The International Monetary Funds upgraded China’s economic growth, the second-largest in the world, to 6.7% in this year; the IMF is a Washington-based organization had initially forecasted that the Chinese’s economy would grow by 6.5% this year they then later changed it to 6.6% last April. They also changed their 2018-2020 forecasts to 6.4%, and its 2018 growth to 6.2%.
According to IMF’s First Deputy Managing Director David Lipton, "While some near-term risks have receded, reform progress needs to accelerate to secure medium-term stability and address the risk that the current trajectory of the economy could eventually lead to a sharp adjustment," and "It is critical to start now while growth is strong and buffers sufficient to ease the transition."
Massive Tech Selloff
Two of the largest companies in the China are both tech giants; Tencent and Alibaba. There has been bearish run and a massive selloff in tech stocks all over the world; this is because of the massive pressure the overflowing stock on oil and the Fed’s latest decision to increase the interest hike in the US.

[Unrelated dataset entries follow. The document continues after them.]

(** * go-media: media flags, the manager's decode loop and bulk close

    A shallow embedding of [media.go] (the [MediaFlag] bitfield and its
    stringification) and of [pkg/media/manager.go] (the manager's open-handle
    registry, [Close], [Map] and [Decode]), with the properties the
    specification states about them. The stream map and the audio conversion,
    whose sources are not part of the development, are modelled from the
    specification and marked as such. *)

From Stdlib Require Import NArith List Lia Bool Ascii.
From stdpp Require Import gmap strings list fin_maps sorting.

Local Open Scope N_scope.

(** ** Outcomes of Go calls

    A Go call either returns a value or panics; a loop modelled with fuel
    may also run out of it, which is kept apart from both. *)

Inductive outcome (A : Type) : Type :=
| Returns (a : A)
| Panics (msg : string)
| OutOfFuel.

Arguments Returns {A} a.
Arguments Panics {A} msg.
Arguments OutOfFuel {A}.

(** [str[n:]] on a Go string: the suffix from byte [n], a run-time panic
    when [n] exceeds the length. *)
Fixpoint slice_from (n : nat) (str : string) : outcome string :=
  match n, str with
  | O, _ => Returns str
  | S n', String.String _ rest => slice_from n' rest
  | S _, String.EmptyString => Panics "slice bounds out of range"
  end.

(** ** media.go: MediaFlag *)

(** [type MediaFlag uint]: an unsigned machine word, 64 bits wide. *)
Definition MediaFlag : Type := N.

Definition uint_size : N := 64.

Definition uint_wrap (n : N) : N := n mod 2 ^ uint_size.

(** [x << s] on a [uint]: the bits shifted out at the top are lost. *)
Definition uint_shl (x s : N) : N := uint_wrap (N.shiftl x s).

(** The constant block: [1 << iota] for fifteen consecutive values of iota. *)
Definition MEDIA_FLAG_ALBUM : MediaFlag := uint_shl 1 0.
Definition MEDIA_FLAG_ALBUM_TRACK : MediaFlag := uint_shl 1 1.
Definition MEDIA_FLAG_ALBUM_COMPILATION : MediaFlag := uint_shl 1 2.
Definition MEDIA_FLAG_TVSHOW : MediaFlag := uint_shl 1 3.
Definition MEDIA_FLAG_TVSHOW_EPISODE : MediaFlag := uint_shl 1 4.
Definition MEDIA_FLAG_FILE : MediaFlag := uint_shl 1 5.
Definition MEDIA_FLAG_VIDEO : MediaFlag := uint_shl 1 6.
Definition MEDIA_FLAG_AUDIO : MediaFlag := uint_shl 1 7.
Definition MEDIA_FLAG_SUBTITLE : MediaFlag := uint_shl 1 8.
Definition MEDIA_FLAG_DATA : MediaFlag := uint_shl 1 9.
Definition MEDIA_FLAG_ATTACHMENT : MediaFlag := uint_shl 1 10.
Definition MEDIA_FLAG_ARTWORK : MediaFlag := uint_shl 1 11.
Definition MEDIA_FLAG_CAPTIONS : MediaFlag := uint_shl 1 12.
Definition MEDIA_FLAG_ENCODER : MediaFlag := uint_shl 1 13.
Definition MEDIA_FLAG_DECODER : MediaFlag := uint_shl 1 14.
Definition MEDIA_FLAG_NONE : MediaFlag := 0.
Definition MEDIA_FLAG_MAX : MediaFlag := MEDIA_FLAG_DECODER.

(** The named enumeration, in declaration order. *)
Definition named_flags : list MediaFlag :=
  [ MEDIA_FLAG_ALBUM; MEDIA_FLAG_ALBUM_TRACK; MEDIA_FLAG_ALBUM_COMPILATION;
    MEDIA_FLAG_TVSHOW; MEDIA_FLAG_TVSHOW_EPISODE; MEDIA_FLAG_FILE;
    MEDIA_FLAG_VIDEO; MEDIA_FLAG_AUDIO; MEDIA_FLAG_SUBTITLE; MEDIA_FLAG_DATA;
    MEDIA_FLAG_ATTACHMENT; MEDIA_FLAG_ARTWORK; MEDIA_FLAG_CAPTIONS;
    MEDIA_FLAG_ENCODER; MEDIA_FLAG_DECODER ].

Definition invalid_flag_marker : string := "[?? Invalid MediaFlag]".

Module MediaFlag.

(** [func (f MediaFlag) Is(v MediaFlag) bool] *)
Definition Is (f v : MediaFlag) : bool := N.land f v =? v.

This week, China showed that the selloff was easily fended off their shore; most of its technology related stocks has been outperforming and are greatly boosting the country’s economy. The surge is spearheaded by the market’s giant Tencent, it manages to grow by 45% and boost the Hang Seng index to better heights.
Its counterpart would be the renowned tech giant Alibaba; recently the Chinese company made its way to New York’s list of top ten companies that are globally measured by market capitalization. With both of this powerhouse, many analysts are expecting that they can combat their US counterpart based on how their performance is, both internationally and their stellar progress and advancement on their domestic market.